Work to be completed ▸ Set down exactly the lines below, starting at the one that contains "destruct (b64_bounds _ 0 Hb'" and ending at the one that contains "by (apply Forall_forall;", with both of those lines included and nothing else.

(Material to process)

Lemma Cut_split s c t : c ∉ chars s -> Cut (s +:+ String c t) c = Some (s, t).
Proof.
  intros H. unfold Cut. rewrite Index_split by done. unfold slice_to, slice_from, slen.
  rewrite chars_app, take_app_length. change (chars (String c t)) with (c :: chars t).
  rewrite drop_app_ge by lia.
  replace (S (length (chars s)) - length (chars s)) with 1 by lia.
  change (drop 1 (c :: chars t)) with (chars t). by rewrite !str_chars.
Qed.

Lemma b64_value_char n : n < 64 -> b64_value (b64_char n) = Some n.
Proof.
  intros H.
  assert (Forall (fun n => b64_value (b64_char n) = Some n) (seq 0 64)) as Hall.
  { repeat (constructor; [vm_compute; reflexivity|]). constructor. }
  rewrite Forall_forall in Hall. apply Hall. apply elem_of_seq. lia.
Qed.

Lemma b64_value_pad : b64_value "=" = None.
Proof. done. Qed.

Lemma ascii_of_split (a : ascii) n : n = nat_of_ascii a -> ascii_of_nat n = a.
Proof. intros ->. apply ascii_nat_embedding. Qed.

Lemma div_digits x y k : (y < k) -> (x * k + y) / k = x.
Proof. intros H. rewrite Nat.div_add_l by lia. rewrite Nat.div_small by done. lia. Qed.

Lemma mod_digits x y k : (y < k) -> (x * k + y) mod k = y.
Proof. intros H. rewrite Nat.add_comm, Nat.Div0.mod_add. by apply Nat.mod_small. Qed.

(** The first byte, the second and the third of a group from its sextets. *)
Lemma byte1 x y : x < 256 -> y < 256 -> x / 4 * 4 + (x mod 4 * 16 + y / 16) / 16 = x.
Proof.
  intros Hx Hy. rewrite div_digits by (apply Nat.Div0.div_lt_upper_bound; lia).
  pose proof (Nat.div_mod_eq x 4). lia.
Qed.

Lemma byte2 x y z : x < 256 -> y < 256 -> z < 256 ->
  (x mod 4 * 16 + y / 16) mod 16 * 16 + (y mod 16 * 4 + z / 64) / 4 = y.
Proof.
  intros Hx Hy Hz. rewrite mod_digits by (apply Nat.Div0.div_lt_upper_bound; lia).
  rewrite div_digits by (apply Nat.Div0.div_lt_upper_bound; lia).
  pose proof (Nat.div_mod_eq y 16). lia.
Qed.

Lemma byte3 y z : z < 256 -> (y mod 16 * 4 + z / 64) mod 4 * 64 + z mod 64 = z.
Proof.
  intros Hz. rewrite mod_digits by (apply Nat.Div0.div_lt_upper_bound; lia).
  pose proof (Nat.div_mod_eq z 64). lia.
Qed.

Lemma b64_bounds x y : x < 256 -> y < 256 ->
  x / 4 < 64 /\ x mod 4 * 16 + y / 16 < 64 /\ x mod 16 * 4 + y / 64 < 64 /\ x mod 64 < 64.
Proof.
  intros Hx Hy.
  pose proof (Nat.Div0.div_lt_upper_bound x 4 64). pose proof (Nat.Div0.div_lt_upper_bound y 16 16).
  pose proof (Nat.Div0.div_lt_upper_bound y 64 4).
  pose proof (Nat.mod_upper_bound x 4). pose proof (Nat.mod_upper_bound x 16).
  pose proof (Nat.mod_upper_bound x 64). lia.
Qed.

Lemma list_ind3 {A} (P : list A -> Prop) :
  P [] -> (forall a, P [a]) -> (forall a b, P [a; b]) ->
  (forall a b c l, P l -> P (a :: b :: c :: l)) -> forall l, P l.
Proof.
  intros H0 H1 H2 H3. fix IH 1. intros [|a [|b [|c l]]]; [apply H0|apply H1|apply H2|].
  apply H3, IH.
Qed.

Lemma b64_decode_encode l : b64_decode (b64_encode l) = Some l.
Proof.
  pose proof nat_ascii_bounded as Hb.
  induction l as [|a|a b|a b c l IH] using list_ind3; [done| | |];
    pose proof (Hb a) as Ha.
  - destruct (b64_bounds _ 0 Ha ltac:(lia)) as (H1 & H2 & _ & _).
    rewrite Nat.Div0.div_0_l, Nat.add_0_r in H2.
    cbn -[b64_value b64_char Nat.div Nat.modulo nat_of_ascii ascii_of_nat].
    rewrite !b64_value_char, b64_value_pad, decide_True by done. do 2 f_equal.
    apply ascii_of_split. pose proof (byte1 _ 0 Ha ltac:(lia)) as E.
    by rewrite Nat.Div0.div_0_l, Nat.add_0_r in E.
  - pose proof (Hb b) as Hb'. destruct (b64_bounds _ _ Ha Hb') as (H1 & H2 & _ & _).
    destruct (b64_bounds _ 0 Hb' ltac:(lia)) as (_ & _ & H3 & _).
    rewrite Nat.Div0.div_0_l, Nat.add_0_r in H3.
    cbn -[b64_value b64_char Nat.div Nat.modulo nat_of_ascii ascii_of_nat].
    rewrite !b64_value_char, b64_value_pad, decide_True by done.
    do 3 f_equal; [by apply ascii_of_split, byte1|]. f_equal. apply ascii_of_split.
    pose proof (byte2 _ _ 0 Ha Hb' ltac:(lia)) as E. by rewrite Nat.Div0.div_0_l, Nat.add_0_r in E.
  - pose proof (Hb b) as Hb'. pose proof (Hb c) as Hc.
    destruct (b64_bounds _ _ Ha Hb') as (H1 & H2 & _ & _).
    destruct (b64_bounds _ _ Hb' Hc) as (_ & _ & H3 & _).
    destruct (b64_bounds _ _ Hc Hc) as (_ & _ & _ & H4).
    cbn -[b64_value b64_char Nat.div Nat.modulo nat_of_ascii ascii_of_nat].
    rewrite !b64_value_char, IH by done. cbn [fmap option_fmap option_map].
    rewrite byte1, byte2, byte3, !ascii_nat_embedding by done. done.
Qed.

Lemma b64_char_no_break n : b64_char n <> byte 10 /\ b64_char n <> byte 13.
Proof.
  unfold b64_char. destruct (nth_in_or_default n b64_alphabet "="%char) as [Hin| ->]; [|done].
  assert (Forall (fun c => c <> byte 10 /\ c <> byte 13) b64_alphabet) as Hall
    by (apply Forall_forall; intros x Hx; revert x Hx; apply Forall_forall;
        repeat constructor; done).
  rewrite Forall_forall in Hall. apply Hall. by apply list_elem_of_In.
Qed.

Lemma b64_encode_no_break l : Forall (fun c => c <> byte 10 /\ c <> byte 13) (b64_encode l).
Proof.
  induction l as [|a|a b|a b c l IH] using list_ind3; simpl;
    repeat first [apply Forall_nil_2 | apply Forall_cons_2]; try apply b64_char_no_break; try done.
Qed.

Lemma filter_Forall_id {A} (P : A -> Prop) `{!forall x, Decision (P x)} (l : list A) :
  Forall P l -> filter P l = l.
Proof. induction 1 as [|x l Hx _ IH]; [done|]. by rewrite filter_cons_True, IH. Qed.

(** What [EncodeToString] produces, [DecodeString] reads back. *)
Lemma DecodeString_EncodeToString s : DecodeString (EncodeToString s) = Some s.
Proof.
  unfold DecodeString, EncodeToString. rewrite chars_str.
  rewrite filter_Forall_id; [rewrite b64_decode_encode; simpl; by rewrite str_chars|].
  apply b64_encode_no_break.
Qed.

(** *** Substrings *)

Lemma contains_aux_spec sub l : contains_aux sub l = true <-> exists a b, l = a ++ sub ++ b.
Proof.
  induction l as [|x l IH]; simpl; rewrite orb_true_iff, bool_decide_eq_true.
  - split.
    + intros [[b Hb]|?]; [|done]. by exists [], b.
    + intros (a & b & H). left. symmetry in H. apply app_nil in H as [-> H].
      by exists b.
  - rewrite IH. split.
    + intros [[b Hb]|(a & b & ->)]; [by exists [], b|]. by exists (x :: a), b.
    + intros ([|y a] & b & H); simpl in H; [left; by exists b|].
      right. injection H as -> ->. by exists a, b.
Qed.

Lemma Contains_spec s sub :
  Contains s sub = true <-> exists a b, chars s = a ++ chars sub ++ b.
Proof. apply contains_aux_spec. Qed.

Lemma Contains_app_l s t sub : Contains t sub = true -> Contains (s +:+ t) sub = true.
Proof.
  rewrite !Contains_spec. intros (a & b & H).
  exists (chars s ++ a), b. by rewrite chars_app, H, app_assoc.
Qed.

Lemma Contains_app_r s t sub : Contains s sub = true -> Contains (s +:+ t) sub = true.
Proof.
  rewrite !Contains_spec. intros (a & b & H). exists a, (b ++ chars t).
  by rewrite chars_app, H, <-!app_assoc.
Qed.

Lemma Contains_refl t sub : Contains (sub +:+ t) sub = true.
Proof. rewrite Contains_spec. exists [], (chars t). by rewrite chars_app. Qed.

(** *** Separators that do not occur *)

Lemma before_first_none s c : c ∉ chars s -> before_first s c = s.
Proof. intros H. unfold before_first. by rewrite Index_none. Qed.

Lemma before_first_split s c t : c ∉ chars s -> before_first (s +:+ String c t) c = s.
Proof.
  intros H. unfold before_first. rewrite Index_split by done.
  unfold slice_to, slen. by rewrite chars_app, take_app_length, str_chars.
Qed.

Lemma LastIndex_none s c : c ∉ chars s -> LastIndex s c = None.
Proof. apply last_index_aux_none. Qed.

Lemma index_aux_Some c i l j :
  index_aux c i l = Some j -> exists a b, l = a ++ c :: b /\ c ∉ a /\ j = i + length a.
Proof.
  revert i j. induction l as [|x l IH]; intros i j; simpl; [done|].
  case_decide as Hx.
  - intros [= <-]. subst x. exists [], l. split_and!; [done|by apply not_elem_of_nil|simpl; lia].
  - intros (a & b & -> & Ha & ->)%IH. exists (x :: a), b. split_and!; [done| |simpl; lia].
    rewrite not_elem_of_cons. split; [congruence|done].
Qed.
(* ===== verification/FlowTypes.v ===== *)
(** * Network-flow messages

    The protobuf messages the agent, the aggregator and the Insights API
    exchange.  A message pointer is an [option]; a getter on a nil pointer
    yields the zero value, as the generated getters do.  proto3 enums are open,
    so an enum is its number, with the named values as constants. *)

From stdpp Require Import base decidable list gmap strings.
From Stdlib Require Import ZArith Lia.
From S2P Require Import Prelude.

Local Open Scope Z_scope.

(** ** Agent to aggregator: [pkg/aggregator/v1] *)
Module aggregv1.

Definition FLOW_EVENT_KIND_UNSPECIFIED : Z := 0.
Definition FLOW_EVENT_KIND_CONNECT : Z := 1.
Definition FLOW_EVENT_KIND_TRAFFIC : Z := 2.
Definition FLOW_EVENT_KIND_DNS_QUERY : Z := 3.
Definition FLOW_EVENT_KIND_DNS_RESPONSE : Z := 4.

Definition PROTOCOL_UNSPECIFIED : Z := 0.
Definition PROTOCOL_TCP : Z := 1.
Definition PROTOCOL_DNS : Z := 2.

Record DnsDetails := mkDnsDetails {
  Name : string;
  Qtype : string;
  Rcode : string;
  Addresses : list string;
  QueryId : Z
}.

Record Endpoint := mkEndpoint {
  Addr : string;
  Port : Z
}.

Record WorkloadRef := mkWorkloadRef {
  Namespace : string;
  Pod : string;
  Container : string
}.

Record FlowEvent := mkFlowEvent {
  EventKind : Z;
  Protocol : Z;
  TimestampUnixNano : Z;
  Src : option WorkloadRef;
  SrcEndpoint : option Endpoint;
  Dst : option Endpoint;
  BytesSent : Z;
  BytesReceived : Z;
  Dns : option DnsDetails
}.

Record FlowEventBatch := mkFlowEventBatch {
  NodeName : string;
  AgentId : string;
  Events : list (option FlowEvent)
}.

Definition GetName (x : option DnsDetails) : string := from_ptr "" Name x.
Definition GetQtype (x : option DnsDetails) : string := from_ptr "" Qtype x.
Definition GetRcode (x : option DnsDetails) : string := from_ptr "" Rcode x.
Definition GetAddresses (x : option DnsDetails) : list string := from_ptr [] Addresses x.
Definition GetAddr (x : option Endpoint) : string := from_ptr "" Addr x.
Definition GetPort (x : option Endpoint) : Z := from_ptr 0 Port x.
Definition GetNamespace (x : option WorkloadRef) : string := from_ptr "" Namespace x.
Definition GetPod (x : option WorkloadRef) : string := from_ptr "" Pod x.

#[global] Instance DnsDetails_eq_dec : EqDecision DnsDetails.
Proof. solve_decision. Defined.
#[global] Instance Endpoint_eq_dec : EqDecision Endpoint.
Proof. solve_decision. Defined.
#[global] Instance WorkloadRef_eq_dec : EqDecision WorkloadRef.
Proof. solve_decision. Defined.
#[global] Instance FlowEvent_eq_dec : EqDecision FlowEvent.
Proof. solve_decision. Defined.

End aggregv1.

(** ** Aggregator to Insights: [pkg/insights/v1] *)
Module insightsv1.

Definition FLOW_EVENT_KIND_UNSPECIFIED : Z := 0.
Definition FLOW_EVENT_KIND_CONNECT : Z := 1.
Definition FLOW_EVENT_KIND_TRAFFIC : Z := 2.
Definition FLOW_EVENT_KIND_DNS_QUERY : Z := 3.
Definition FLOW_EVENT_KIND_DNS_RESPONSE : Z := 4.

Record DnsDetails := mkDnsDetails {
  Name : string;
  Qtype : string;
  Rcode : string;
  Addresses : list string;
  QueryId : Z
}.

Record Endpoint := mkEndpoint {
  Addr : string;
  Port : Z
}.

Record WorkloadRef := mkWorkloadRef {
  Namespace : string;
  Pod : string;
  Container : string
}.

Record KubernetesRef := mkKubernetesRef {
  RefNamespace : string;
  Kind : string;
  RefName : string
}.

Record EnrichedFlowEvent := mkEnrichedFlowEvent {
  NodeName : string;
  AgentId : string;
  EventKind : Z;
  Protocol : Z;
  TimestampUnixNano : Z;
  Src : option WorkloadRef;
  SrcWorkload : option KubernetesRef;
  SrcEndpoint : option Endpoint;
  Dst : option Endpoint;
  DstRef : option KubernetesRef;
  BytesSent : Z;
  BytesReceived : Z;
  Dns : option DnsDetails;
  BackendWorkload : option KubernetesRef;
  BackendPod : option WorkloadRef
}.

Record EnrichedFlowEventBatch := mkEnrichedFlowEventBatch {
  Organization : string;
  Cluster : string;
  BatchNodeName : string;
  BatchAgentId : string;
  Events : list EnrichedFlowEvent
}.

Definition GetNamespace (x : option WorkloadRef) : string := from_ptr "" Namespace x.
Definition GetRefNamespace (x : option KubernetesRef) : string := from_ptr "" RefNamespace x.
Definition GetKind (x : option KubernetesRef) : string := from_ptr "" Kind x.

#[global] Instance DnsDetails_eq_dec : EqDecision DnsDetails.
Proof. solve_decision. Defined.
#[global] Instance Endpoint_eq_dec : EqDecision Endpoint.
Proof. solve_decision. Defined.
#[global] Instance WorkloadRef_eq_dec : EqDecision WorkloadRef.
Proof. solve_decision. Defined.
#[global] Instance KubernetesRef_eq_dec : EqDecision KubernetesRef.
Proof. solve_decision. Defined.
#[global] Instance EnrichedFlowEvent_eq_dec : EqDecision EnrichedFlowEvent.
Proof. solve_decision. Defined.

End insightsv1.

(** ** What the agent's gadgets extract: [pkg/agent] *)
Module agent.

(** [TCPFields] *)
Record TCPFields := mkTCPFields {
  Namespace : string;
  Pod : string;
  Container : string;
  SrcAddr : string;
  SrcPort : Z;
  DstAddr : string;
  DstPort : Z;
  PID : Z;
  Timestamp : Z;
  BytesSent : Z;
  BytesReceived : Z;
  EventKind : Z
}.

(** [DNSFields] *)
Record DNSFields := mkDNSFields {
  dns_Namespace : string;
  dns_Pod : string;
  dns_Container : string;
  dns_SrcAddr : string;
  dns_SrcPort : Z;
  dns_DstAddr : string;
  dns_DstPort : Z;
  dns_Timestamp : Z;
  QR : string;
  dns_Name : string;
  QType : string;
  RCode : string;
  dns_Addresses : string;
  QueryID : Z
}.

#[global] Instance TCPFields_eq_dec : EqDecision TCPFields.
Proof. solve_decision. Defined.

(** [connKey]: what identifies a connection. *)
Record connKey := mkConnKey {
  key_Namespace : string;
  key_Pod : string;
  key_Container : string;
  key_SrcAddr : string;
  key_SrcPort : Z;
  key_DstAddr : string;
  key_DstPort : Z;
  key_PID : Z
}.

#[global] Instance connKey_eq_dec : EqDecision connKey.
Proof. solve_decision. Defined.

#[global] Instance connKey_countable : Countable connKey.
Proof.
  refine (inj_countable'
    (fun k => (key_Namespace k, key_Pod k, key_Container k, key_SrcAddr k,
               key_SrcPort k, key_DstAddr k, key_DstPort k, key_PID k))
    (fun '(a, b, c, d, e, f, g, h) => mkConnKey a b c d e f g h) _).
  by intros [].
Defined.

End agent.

(End Material to process)

Output below ▸
    destruct (b64_bounds _ 0 Hb' ltac:(lia)) as (_ & _ & H3 & _).
    rewrite Nat.Div0.div_0_l, Nat.add_0_r in H3.
    cbn -[b64_value b64_char Nat.div Nat.modulo nat_of_ascii ascii_of_nat].
    rewrite !b64_value_char, b64_value_pad, decide_True by done.
    do 3 f_equal; [by apply ascii_of_split, byte1|]. f_equal. apply ascii_of_split.
    pose proof (byte2 _ _ 0 Ha Hb' ltac:(lia)) as E. by rewrite Nat.Div0.div_0_l, Nat.add_0_r in E.
  - pose proof (Hb b) as Hb'. pose proof (Hb c) as Hc.
    destruct (b64_bounds _ _ Ha Hb') as (H1 & H2 & _ & _).
    destruct (b64_bounds _ _ Hb' Hc) as (_ & _ & H3 & _).
    destruct (b64_bounds _ _ Hc Hc) as (_ & _ & _ & H4).
    cbn -[b64_value b64_char Nat.div Nat.modulo nat_of_ascii ascii_of_nat].
    rewrite !b64_value_char, IH by done. cbn [fmap option_fmap option_map].
    rewrite byte1, byte2, byte3, !ascii_nat_embedding by done. done.
Qed.

Lemma b64_char_no_break n : b64_char n <> byte 10 /\ b64_char n <> byte 13.
Proof.
  unfold b64_char. destruct (nth_in_or_default n b64_alphabet "="%char) as [Hin| ->]; [|done].
  assert (Forall (fun c => c <> byte 10 /\ c <> byte 13) b64_alphabet) as Hall
    by (apply Forall_forall; intros x Hx; revert x Hx; apply Forall_forall;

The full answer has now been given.